The Untitled Gallery is tucked away in a discreet part of the centre of Manchester. The entrance, a small door on the side of a dominating building, proved to be quite hard to find. What it demonstrates, however, is that often the most interesting work is found in unexpected places. I went to see the current show, by Lee Machell, entitled Drawings and Matches. Upon approach, the work seems timid; intricate works on white paper are subtle in the small, white room but they truly radiate with beauty and interest.

It is clear that everyday objects fascinate Machell, as he highlights their beauty for his viewers to perceive. A series of work is presented in which the artist has used burning matches as the media; literally drawing with matches. The paper seems to continue to burn around the silhouettes. The heat emanates from the paper as the objects coolly burn like the distant sun.

Also displayed are pencil representations of some of the sculpture that play an integral role in Machell's work. Like the match drawings, these simple drawings forge beauty from the everyday. The corresponding sculpture to one of the drawings is also on display. A paper bag rests on top of a pole, as if disregarding gravity. The drawing again seems to defy any notion of usual rules, as the minimal lines are suspended on the page. In both, the objects are broken into their most simple forms. As these shapes are echoed across both the sculpture and the two-dimensional representation, Machell engagingly creates unlimited dimensions and points of interest from his basic starting point.

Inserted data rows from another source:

(** C32: Every request to the router is answered by the handler of its endpoint or
    refused.  The endpoint is the one whose URL matches the path most specifically, and
    the not-found page only where none matches.  A request that reaches the handler
    gets its status and body, and an endpoint that serves API clients is reached only
    against a token of the bucket.  A refusal is a 429 that asks for a second's
    patience, is not cached, and changes nothing behind the edge.  Either way the answer
    carries the content security policy and the other security headers, with the
    handler's own value where it set one. *)
Theorem edge_answer_exact `{RLL : !RouterLaws} `{LLL : !LayerLaws} csp now rq s :
  let answer := (serve csp now rq s).1 in
  let s' := (serve csp now rq s).2 in
  (forall name value, (name, value) ∈ security_headers csp ->
     is_Some (header_get name (response_headers answer)))
  /\ ((exists e r, found_at e (path_of rq)
        /\ mounted e rq (behind s) = (r, behind s') /\ handled s' = handled s ++ [Http rq]
        /\ response_status answer = response_status r /\ response_body answer = response_body r
        /\ (forall name, header_get name (response_headers answer)
              = match header_get name (response_headers r) with
                | Some value => Some value
                | None => header_get name (security_headers csp)
                end)
        /\ (api_endpoint e = true -> (try_acquire (limiter s) now).1 = true))
      \/ api_path (path_of rq) = true /\ (try_acquire (limiter s) now).1 = false
         /\ behind s' = behind s /\ handled s' = handled s
         /\ response_status answer = status_too_many_requests
         /\ header_get &"retry-after" (response_headers answer) = Some &"1"
         /\ header_get &"cache-control" (response_headers answer) = Some &"no-store").
Proof.
  cbv zeta. rewrite serve_answer, serve_state. split.
  - intros name value Hin. rewrite layered_get. destruct (header_get name _); [done|].
    apply Forall_forall with (x := (name, value)) (2 := Hin) (P := fun h => is_Some (header_get h.1 _)).
    repeat constructor; by eexists.
  - pose proof (endpoint_found (path_of rq)) as Hf. pose proof (api_endpoint_path (path_of rq)) as Hapi.
    unfold enforce_api_rate_limit, run_next. destruct (api_path (path_of rq)) eqn:Ha.
    + destruct (try_acquire (limiter s) now) as [[] l] eqn:Ht.
      * left. destruct (mounted _ rq (behind s)) as [r w'] eqn:Em. exists (endpoint (path_of rq)), r.
        simpl fst. simpl snd. split_and!; try done. intros name. apply layered_get.
      * right. split_and!; try done; simpl fst; by rewrite layered_get.
    + left. destruct (mounted _ rq (behind s)) as [r w'] eqn:Em. exists (endpoint (path_of rq)), r.
      simpl fst. simpl snd. split_and!; try done; [intros name; apply layered_get|].
      intros He%Hapi. congruence.
Qed.
End EdgeFacts.
(* ===== verification/Tls.v ===== *)
(** Tls: the certificates of the transparent proxy and its connections:
    src/transport_tls.rs ([ReloadingTransportTls]), src/proxy_ca.rs,
    crates/av-credential-proxy/src/ca.rs ([ProxyCertificateAuthority]) and the
    listener and tunnels of src/server.rs.

    rustls, rcgen and the PEM readers are the parameter [TlsLib].  The file system
    answers each read on its own, so a certificate and its key can be read on
    either side of an update.  What other requests do to the server between two
    requests of a tunnel is part of a tunnel's script. *)

From Stdlib Require Import Ascii String.
From stdpp Require Import base list strings gmap.
From S2P Require Import Prelude Str BTree External Models Host Redaction Database Store Auth Ip Net Policy Request Injection WebSocket Catalog Connector Config Leases Control Sessions Proxy.

(** ** [rcgen] and [rustls] *)

Inductive KeyUsagePurpose := DigitalSignature | KeyEncipherment | KeyCertSign.
Inductive ExtendedKeyUsagePurpose := ServerAuth | ClientAuth.
Record CertificateParams := {
  subject_alt_names : list bytes; is_ca : bool; key_usages : list KeyUsagePurpose;
  extended_key_usages : list ExtendedKeyUsagePurpose; not_before : Z; not_after : Z }.

Class TlsLib := {
  Certificate : Type;
  PrivateKey : Type;
  ServerConfig : Type;
  KeyPair : Type;
  Issuer : Type;
  (** [CertificateDer::pem_slice_iter(..).collect()] and [PrivateKeyDer::from_pem_slice] *)
  certificates_from_pem : bytes -> option (list Certificate);
  private_key_from_pem : bytes -> option PrivateKey;
  (** [ServerConfig::builder()..with_single_cert], which compares chain and key *)
  with_single_cert : list Certificate -> PrivateKey -> option ServerConfig;
  key_pair_from_pem : bytes -> option KeyPair;
  issuer_from_ca_cert_pem : bytes -> KeyPair -> option Issuer;
  (** [CertificateParams::new] *)
  params_new : list bytes -> option CertificateParams;
  serialize_der : KeyPair -> PrivateKey;
  signed_by : CertificateParams -> KeyPair -> Issuer -> option Certificate;
}.
Class TlsLaws `{!TlsLib} : Prop :=
  params_new_names names params : params_new names = Some params -> subject_alt_names params = names.

(** ** [ReloadingTransportTls] *)

Section Transport.
Context {TL : TlsLib}.
(** [install_default] and the contents of a file at the n-th read *)
Context (install_default : bool) (fs_read : nat -> bytes -> option bytes).

(** [RUSTLS_PROVIDER] and how many files have been read *)
Record Process := { provider : option (result unit); reads : nat }.

Definition install_rustls_provider (p : Process) : result unit * Process :=
  match provider p with
  | Some r => (r, p)
  | None =>
      let r := bail_if (negb install_default) "install aws-lc-rs as the Rustls crypto provider" in
      (r, {| provider := Some r; reads := reads p |})
  end.

Definition read_file (path : bytes) (p : Process) : option bytes * Process :=
  (fs_read (reads p) path, {| provider := provider p; reads := S (reads p) |}).

Definition parse_server_config (certificate_pem private_key_pem : bytes) : result ServerConfig :=
  certificates ← ok_or (certificates_from_pem certificate_pem) "parse transport TLS certificate chain";
  _ ← bail_if (is_empty certificates) "transport TLS certificate chain is empty";
  private_key ← ok_or (private_key_from_pem private_key_pem) "parse transport TLS private key";
  ok_or (with_single_cert certificates private_key)
    "transport TLS certificate and private key do not match".

Definition load_server_config (certificate_path private_key_path : bytes) (p : Process)
    : result ServerConfig * Process :=
  let '(installed, p) := install_rustls_provider p in
  match installed with
  | Err e => (Err e, p)
  | Ok _ =>
      let '(certificate_pem, p) := read_file certificate_path p in
      match certificate_pem with
      | None => (Err "read transport TLS certificate {}", p)
      | Some certificate_pem =>
          let '(private_key_pem, p) := read_file private_key_path p in
          match private_key_pem with
          | None => (Err "read transport TLS private key {}", p)
          | Some private_key_pem => (parse_server_config certificate_pem private_key_pem, p)
          end
      end
  end.

(** [poisoned]: a thread panicked while it held the lock on [current]. *)
Record ReloadingTransportTls := {
  certificate_path : bytes; private_key_path : bytes; current : ServerConfig; poisoned : bool }.

Definition transport_load (certificate_path private_key_path : bytes) (p : Process)
    : result ReloadingTransportTls * Process :=
  let '(r, p) := load_server_config certificate_path private_key_path p in
  (current ← r; Ok {| certificate_path := certificate_path; private_key_path := private_key_path;
                      current := current; poisoned := false |}, p).

(** The configuration to accept with, and the error of the reload *)
Definition acceptor (tls : ReloadingTransportTls) (p : Process)
    : ServerConfig * option string * ReloadingTransportTls * Process :=
  let '(next, p) := load_server_config (certificate_path tls) (private_key_path tls) p in
  let '(reload_error, tls) :=
    match next with
    | Ok next =>
        if poisoned tls then (Some "transport TLS state lock is poisoned", tls)
        else (None, {| certificate_path := certificate_path tls;
                       private_key_path := private_key_path tls; current := next;
                       poisoned := false |})
    | Err e => (Some e, tls)
    end in
  (current tls, reload_error, tls, p).

(** [n] connections, one after the other.  In the source the task of a connection calls
    [acceptor]; two that overlap may store what they have loaded in either order, until
    the next connection loads again. *)
Fixpoint accept_connections (n : nat) (tls : ReloadingTransportTls) (p : Process)
    : list (ServerConfig * bool) :=
  match n with
  | O => []
  | S n => let '(config, reload_error, tls, p) := acceptor tls p in
           (config, is_some reload_error) :: accept_connections n tls p
  end.
End Transport.
Arguments Process : clear implicits.

(** ** [ProxyCertificateAuthority] *)

Definition LEAF_VALIDITY : Z := from_secs (8 * 60 * 60).

Section Authority.
Context {UL : UrlLib} {TL : TlsLib}.

Record ProxyCertificateAuthority := { ca_issuer : Issuer; ca_certificate_pem : bytes }.

(** [certificate] and [private_key] are what [read_to_string] gives for the two paths. *)
Definition ca_load (certificate private_key : option bytes) : result ProxyCertificateAuthority :=
  certificate_pem ← ok_or certificate "read proxy CA certificate {}";
  private_key_pem ← ok_or private_key "read proxy CA private key {}";
  signing_key ← ok_or (key_pair_from_pem private_key_pem) "parse proxy CA private key";
  issuer ← ok_or (issuer_from_ca_cert_pem certificate_pem signing_key) "parse proxy CA certificate";
  Ok {| ca_issuer := issuer; ca_certificate_pem := certificate_pem |}.

Definition validate_leaf_host (host : bytes) : result unit :=
  _ ← with_context (canonical_tunnel_host host)
        "proxy leaf host must be one DNS name without wildcard, port, or IP literal";
  Ok ().

Definition leaf_params (defaults : CertificateParams) (now : Z) : CertificateParams := {|
  subject_alt_names := subject_alt_names defaults; is_ca := false;
  key_usages := [DigitalSignature; KeyEncipherment]; extended_key_usages := [ServerAuth];
  not_before := now - from_secs (5 * 60); not_after := now + LEAF_VALIDITY |}.

(** [now] is the clock and [generated] the outcome of [KeyPair::generate]. *)
Definition issue_server_config (ca : ProxyCertificateAuthority) (host : bytes) (now : Z)
    (generated : option KeyPair) : result ServerConfig :=
  _ ← validate_leaf_host host;
  defaults ← ok_or (params_new [host]) "create proxy leaf certificate parameters";
  let params := leaf_params defaults now in
  signing_key ← ok_or generated "generate proxy leaf private key";
  certificate ← ok_or (signed_by params signing_key (ca_issuer ca)) "sign proxy leaf certificate";
  ok_or (with_single_cert [certificate] (serialize_der signing_key)) "configure proxy TLS leaf".
End Authority.

(** ** Connections *)

Section Connections.
Context {HL : HeaderLib} {UL : UrlLib} {EL : EncodingLib} {JL : JwtLib} {PL : PasswordLib}
  {BL : BackendLib} {WL : WebSocketLib} {TL : TlsLib}.

(** The client's side of TLS and of upgrades *)
Record TlsPeer := {
  key_pair_generate : nat -> option KeyPair;
  tls_accept : nat -> ServerConfig -> bool;
  (** [hyper::upgrade::on], after a 2xx answer *)
  upgrade_on : nat -> bool;
}.

Record ConnectRequest := { cr_method : bytes; cr_uri : Uri; cr_headers : HeaderMap }.
(** What a client sends inside a tunnel, and what happens to the server meanwhile *)
Inductive Moment := Ask (request : TunnelRequest) | Meanwhile (change : ServerData -> ServerData).

Context (env : Outside) (net : Network) (service : Service) (peer : TlsPeer).
#[local] Abbreviation PX := (io ProxyData).

Definition meanwhile (change : ServerData -> ServerData) : PX unit :=
  d ← get_server;
  set_server {| server_data := change (server_data d); contacts := contacts d |}.

(** [serve_connection] on the decrypted stream: a request that upgrades to a
    WebSocket is the last one. *)
Fixpoint serve_requests (route_name token_hash session_id : bytes) (script : list Moment)
    : PX (list Response) :=
  match script with
  | [] => mret []
  | Meanwhile change :: script =>
      _ ← meanwhile change;
      serve_requests route_name token_hash session_id script
  | Ask request :: script =>
      '(r, websocket) ← transparent_tunnel_response env net service request route_name token_hash
                          session_id;
      match websocket with
      | Some _ => mret [r]
      | None =>
          rs ← serve_requests route_name token_hash session_id script;
          mret (r :: rs)
      end
  end.

Definition serve_transparent_tls_tunnel (ca : ProxyCertificateAuthority)
    (route_name host token_hash session_id : bytes) (script : list Moment) : PX (list Response) :=
  now ← system_now env;
  generated ← outside (key_pair_generate peer);
  server_config ← ensure (issue_server_config ca host now generated);
  accepted ← outside (fun n => tls_accept peer n server_config);
  _ ← ensure (bail_if (negb accepted) "accept transparent proxy TLS");
  serve_requests route_name token_hash session_id script.

(** [transparent_connect_response] for each request of a connection.  A 2xx answer
    to CONNECT hands the connection to the spawned task: an intercepted tunnel is
    served, a raw one is copied to the dialled upstream and back. *)
Fixpoint serve_transparent_proxy_connection (catalog : TransparentRouteCatalog)
    (ca : ProxyCertificateAuthority) (requests : list ConnectRequest) (script : list Moment)
    : PX (list Response * list Response) :=
  match requests with
  | [] => mret ([], [])
  | request :: requests =>
      '(r, tunnel) ← transparent_connect_response net service catalog (cr_method request)
                       (cr_uri request) (cr_headers request);
      if (response_status r =? status_ok)%Z then
        upgraded ← outside (upgrade_on peer);
        match tunnel with
        | Some (TlsTunnel name host h i) =>
            if upgraded : bool then
              served ← attempt (serve_transparent_tls_tunnel ca name host h i script);
              mret ([r], match served with Ok rs => rs | Err _ => [] end)
            else mret ([r], [])
        | _ => mret ([r], [])
        end
      else
        '(rs, served) ← serve_transparent_proxy_connection catalog ca requests script;
        mret (r :: rs, served)
  end.

(** A client of the listener: what it asks for, and what it sends in its tunnel *)
Record Client := { client_requests : list ConnectRequest; client_script : list Moment }.

(** The accepted connections of [run_transparent_proxy_listener], with the
    certificate each was offered.  Connections are served one at a time; what the
    others do in between is in the scripts. *)
Fixpoint run_transparent_proxy_listener (install_default : bool)
    (fs_read : nat -> bytes -> option bytes) (catalog : TransparentRouteCatalog)
    (ca : ProxyCertificateAuthority) (clients : list Client) (tls : ReloadingTransportTls)
    (p : Process) : PX (list (ServerConfig * option (list Response * list Response))) :=
  match clients with
  | [] => mret []
  | client :: clients =>
      let '(config, _, tls, p) := acceptor install_default fs_read tls p in
      accepted ← outside (fun n => tls_accept peer n config);
      served ← (if accepted : bool
                then r ← attempt (serve_transparent_proxy_connection catalog ca
                                    (client_requests client) (client_script client));
                     mret (match r with Ok served => Some served | Err _ => None end)
                else mret None);
      rest ← run_transparent_proxy_listener install_default fs_read catalog ca clients tls p;
      mret ((config, served) :: rest)
  end.
End Connections.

Throughout this body of work, Machell remains sensitive to his media and subject matter, letting them speak for themselves. It may be surprising how articulate such basic objects can be. The works are innovative in media and design and unlike anything I have previously come across.

Although the small gallery cannot offer much in the way of time consuming, Machell's show works in harmony with some of the other current exhibitions in the city. The gallery resides close to the Manchester City Gallery, which is currently showing Recorders by Rafael Lozano-Hemmer. This body of work similarly draws upon objects of the everyday to exhibit them with a quirky twist.

Lee Machell graduated from Salford University in 2005 and has since had numerous exhibitions in the North of England as well as in France and Italy. Based on this work, I hope he continues to exhibit more and more prominently and I look forward to following developments in his work, hopefully with even more surprising use of media. The exhibition is showing currently until the 20th of February and plays a valuable role in the current art scene of Manchester.

Exhibition runs from 8th January-20th February 2011.